Items from a data source:
========
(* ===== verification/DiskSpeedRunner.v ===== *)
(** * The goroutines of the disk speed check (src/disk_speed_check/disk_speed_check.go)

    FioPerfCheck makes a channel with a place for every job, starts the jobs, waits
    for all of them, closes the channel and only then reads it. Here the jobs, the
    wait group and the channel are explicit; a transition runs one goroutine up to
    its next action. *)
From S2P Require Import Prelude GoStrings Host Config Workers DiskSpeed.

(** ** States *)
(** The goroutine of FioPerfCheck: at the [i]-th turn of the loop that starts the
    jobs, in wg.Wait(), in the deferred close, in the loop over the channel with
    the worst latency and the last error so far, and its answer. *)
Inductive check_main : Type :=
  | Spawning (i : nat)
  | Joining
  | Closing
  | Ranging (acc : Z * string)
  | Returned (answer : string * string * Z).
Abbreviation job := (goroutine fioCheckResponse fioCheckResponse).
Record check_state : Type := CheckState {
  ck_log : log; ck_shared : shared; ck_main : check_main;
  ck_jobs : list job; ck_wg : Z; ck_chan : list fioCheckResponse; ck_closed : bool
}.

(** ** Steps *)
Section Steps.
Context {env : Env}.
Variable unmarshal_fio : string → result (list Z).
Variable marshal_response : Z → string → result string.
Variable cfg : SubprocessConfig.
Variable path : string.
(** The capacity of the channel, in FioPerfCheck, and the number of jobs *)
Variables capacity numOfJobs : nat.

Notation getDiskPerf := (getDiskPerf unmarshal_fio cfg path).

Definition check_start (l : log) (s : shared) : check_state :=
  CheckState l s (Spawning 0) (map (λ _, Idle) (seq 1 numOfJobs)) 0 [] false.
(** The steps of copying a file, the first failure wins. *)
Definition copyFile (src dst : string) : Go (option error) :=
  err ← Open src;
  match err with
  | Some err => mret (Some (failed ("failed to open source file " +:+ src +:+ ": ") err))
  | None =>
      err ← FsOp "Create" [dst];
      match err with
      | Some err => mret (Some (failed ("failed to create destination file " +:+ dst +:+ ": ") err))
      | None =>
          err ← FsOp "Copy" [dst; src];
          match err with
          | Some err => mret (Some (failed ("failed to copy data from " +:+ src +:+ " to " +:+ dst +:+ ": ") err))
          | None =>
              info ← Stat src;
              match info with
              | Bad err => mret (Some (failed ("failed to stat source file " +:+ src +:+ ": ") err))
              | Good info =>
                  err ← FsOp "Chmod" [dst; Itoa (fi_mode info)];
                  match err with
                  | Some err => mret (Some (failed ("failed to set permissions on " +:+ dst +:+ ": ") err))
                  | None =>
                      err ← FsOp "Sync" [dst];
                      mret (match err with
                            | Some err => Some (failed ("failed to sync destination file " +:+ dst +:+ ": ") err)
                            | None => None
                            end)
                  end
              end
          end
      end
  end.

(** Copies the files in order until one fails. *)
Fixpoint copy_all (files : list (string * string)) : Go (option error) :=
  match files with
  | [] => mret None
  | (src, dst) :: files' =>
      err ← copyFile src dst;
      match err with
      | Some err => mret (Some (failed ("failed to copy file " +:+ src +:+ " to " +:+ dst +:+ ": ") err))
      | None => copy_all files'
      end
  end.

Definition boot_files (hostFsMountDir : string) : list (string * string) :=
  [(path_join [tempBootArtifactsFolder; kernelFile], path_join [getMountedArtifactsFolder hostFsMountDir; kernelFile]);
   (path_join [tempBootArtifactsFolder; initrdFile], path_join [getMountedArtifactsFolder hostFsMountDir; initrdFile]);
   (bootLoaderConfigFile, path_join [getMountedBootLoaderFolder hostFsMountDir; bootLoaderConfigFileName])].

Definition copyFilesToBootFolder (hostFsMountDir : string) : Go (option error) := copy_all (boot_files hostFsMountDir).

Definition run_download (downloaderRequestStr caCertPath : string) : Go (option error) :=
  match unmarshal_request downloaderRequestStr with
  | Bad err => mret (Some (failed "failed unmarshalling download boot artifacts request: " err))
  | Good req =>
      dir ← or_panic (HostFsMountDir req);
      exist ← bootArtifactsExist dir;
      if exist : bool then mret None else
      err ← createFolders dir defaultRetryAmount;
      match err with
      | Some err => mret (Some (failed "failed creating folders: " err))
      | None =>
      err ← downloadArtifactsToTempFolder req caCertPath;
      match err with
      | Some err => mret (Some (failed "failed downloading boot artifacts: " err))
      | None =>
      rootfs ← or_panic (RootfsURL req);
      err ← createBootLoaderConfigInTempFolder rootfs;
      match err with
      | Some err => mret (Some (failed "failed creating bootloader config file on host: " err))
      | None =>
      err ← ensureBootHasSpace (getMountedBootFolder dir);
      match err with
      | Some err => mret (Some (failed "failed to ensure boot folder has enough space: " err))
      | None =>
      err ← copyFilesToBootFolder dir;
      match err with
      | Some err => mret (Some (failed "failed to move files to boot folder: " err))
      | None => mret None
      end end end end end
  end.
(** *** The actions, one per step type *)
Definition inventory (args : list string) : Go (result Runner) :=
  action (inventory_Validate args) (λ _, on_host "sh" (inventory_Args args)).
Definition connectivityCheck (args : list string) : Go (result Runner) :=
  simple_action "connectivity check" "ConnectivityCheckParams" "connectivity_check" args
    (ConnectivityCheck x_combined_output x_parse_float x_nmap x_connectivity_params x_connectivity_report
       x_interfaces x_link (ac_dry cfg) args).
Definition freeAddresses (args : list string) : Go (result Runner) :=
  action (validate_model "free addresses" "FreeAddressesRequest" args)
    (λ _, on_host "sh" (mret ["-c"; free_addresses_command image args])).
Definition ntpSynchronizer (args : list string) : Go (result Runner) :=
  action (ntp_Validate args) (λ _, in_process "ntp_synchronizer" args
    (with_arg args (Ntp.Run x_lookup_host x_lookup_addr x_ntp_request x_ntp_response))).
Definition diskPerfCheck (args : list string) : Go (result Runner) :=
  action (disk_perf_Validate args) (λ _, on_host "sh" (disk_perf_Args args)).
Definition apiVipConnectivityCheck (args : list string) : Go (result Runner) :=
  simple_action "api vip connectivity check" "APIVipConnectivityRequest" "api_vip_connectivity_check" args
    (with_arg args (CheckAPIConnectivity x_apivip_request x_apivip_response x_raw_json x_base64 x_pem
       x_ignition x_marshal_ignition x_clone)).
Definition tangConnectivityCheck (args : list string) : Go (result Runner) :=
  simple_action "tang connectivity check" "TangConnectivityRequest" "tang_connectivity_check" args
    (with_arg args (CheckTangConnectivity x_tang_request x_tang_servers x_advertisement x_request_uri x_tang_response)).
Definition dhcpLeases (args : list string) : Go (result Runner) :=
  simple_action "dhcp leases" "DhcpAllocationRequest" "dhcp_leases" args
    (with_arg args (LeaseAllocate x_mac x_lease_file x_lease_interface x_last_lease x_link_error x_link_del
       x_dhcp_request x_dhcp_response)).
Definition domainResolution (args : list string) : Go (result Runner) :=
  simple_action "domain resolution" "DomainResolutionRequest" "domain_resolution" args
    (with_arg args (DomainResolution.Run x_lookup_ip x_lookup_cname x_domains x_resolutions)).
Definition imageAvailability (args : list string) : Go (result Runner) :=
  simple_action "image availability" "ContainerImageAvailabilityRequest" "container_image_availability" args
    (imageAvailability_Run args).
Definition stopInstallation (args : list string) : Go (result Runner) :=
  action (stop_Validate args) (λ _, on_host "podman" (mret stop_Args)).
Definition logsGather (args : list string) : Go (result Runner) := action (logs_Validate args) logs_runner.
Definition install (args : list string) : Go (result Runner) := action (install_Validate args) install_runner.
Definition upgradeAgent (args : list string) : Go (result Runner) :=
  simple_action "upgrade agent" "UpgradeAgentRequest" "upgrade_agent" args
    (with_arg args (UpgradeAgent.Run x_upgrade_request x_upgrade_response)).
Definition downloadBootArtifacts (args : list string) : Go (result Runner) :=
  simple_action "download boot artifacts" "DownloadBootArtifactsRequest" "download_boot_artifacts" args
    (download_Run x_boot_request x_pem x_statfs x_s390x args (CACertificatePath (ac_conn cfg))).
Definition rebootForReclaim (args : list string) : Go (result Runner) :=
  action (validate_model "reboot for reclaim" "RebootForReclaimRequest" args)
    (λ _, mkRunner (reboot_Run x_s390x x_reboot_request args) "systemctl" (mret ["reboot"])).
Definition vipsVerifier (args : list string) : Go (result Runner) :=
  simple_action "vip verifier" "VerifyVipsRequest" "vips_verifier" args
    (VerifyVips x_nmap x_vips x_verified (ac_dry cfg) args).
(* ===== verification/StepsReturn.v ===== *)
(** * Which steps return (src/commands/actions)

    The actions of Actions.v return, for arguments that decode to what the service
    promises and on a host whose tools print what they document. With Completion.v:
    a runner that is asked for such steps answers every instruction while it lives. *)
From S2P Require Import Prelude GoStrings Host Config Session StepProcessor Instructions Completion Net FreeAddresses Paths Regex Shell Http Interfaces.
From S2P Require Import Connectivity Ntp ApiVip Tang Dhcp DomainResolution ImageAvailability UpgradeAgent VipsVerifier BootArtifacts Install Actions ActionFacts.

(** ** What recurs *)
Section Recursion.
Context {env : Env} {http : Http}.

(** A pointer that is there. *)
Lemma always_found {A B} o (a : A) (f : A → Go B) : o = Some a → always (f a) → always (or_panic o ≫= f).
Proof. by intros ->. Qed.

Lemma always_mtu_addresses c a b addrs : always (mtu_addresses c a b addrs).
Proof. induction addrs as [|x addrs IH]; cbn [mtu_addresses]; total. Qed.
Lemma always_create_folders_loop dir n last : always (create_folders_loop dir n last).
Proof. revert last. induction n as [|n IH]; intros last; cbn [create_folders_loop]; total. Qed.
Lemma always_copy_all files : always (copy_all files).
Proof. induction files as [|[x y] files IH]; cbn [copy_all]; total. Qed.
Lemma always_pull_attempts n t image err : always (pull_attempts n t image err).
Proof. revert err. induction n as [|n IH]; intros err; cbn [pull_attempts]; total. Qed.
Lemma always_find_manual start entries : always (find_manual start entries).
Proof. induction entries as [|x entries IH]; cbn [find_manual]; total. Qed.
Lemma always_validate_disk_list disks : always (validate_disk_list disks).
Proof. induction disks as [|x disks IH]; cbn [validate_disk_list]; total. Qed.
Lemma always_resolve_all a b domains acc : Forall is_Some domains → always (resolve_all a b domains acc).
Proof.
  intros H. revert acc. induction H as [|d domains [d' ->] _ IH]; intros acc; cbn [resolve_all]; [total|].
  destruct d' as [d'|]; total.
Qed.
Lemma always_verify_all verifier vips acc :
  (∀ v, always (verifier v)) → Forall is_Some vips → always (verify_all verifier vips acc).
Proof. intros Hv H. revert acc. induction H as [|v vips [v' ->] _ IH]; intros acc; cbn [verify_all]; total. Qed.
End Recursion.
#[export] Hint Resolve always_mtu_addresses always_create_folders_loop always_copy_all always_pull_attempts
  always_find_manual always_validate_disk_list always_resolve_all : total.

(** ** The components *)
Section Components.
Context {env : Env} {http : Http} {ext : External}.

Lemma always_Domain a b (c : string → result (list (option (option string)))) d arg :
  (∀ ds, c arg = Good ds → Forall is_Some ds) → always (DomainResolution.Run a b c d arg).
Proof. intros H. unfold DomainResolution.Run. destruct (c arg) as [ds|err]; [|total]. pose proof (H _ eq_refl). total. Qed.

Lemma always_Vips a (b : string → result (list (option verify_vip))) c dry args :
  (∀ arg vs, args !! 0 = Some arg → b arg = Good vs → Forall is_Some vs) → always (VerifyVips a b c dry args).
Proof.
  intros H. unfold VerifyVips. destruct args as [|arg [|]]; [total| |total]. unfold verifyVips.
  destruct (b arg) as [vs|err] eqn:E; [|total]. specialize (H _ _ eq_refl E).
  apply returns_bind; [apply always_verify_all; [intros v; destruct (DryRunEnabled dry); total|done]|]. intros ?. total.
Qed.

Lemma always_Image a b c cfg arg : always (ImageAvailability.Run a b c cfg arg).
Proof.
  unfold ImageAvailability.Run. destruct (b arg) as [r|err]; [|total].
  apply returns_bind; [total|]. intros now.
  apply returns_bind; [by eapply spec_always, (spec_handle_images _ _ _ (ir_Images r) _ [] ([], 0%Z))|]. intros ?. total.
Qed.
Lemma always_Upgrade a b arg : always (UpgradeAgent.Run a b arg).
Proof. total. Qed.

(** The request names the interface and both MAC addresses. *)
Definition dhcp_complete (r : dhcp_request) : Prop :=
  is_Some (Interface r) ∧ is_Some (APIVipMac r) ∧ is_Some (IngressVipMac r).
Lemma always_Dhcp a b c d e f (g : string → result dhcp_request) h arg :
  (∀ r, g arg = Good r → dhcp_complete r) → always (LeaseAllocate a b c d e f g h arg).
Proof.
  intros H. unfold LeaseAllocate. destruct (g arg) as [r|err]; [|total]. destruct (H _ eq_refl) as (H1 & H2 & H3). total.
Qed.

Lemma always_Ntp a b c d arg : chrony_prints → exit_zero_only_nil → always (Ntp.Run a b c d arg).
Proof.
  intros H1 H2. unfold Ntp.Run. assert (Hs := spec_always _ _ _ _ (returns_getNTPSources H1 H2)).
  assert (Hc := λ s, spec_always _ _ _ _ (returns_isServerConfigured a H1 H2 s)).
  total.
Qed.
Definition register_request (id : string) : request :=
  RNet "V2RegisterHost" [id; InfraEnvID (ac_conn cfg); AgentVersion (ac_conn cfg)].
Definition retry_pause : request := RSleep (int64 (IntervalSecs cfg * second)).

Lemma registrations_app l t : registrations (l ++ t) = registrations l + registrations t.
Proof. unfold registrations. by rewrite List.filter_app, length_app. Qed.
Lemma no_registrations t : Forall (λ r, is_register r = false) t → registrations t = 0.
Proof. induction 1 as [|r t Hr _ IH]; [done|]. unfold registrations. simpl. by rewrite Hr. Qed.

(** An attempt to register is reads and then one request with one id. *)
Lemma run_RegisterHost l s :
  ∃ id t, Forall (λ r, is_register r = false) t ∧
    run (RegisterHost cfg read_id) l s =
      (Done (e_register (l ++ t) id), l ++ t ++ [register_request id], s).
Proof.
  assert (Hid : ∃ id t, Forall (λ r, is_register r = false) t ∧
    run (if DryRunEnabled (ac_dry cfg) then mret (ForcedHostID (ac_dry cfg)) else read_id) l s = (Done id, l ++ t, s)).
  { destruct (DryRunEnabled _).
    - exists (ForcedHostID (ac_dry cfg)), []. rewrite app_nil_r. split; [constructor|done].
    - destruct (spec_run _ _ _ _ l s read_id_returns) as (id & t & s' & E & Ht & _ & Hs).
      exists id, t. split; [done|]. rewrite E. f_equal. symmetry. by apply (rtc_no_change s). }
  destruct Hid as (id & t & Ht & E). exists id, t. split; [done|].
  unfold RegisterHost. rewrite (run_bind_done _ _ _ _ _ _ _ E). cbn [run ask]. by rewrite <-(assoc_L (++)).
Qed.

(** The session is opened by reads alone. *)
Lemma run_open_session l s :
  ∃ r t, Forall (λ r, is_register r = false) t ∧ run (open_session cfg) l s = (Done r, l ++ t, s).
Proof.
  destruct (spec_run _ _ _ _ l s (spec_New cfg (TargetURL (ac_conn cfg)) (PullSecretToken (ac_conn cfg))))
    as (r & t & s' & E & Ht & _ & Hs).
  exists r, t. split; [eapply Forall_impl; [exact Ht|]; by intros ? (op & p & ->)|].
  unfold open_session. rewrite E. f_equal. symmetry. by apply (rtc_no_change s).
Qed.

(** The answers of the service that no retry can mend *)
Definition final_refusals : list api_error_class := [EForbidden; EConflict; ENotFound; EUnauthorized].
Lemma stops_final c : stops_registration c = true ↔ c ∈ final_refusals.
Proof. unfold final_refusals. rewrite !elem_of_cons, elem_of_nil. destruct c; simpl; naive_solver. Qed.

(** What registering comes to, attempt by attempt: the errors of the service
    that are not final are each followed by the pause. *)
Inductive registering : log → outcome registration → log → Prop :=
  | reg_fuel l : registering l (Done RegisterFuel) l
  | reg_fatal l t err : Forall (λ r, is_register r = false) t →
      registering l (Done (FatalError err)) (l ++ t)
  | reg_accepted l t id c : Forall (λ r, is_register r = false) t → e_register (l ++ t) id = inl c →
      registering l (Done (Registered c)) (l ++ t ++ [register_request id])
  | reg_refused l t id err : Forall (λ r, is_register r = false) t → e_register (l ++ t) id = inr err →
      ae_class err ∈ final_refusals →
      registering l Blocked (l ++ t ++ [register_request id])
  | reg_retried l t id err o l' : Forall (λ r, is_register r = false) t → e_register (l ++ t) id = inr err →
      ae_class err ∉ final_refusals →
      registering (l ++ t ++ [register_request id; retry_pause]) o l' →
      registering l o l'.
========
Description of the task:
Begin with the line above that has "(** The goroutine" and continue through the line that has "Abbreviation job := (goroutine", setting each one down exactly. Stop there.

Completed exercise:
(** The goroutine of FioPerfCheck: at the [i]-th turn of the loop that starts the
    jobs, in wg.Wait(), in the deferred close, in the loop over the channel with
    the worst latency and the last error so far, and its answer. *)
Inductive check_main : Type :=
  | Spawning (i : nat)
  | Joining
  | Closing
  | Ranging (acc : Z * string)
  | Returned (answer : string * string * Z).
Abbreviation job := (goroutine fioCheckResponse fioCheckResponse).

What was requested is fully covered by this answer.